Task details –
The expected response is the entire set of entries, copied exactly.

- - -

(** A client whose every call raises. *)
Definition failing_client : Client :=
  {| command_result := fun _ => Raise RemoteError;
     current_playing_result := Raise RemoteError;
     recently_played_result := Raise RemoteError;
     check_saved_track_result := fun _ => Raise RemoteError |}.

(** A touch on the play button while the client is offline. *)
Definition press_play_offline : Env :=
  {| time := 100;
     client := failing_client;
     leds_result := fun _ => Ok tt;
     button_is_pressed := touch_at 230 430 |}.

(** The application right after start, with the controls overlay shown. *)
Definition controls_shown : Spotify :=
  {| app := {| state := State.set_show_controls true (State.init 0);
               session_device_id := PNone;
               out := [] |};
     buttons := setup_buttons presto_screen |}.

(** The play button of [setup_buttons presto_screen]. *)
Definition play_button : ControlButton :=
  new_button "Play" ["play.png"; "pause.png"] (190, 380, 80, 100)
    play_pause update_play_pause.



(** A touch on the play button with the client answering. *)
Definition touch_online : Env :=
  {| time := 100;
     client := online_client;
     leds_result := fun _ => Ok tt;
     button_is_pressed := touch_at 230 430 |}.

- - -

Completed task –
(** A client whose every call raises. *)
Definition failing_client : Client :=
  {| command_result := fun _ => Raise RemoteError;
     current_playing_result := Raise RemoteError;
     recently_played_result := Raise RemoteError;
     check_saved_track_result := fun _ => Raise RemoteError |}.

(** A touch on the play button while the client is offline. *)
Definition press_play_offline : Env :=
  {| time := 100;
     client := failing_client;
     leds_result := fun _ => Ok tt;
     button_is_pressed := touch_at 230 430 |}.

(** The application right after start, with the controls overlay shown. *)
Definition controls_shown : Spotify :=
  {| app := {| state := State.set_show_controls true (State.init 0);
               session_device_id := PNone;
               out := [] |};
     buttons := setup_buttons presto_screen |}.

(** The play button of [setup_buttons presto_screen]. *)
Definition play_button : ControlButton :=
  new_button "Play" ["play.png"; "pause.png"] (190, 380, 80, 100)
    play_pause update_play_pause.



(** A touch on the play button with the client answering. *)
Definition touch_online : Env :=
  {| time := 100;
     client := online_client;
     leds_result := fun _ => Ok tt;
     button_is_pressed := touch_at 230 430 |}.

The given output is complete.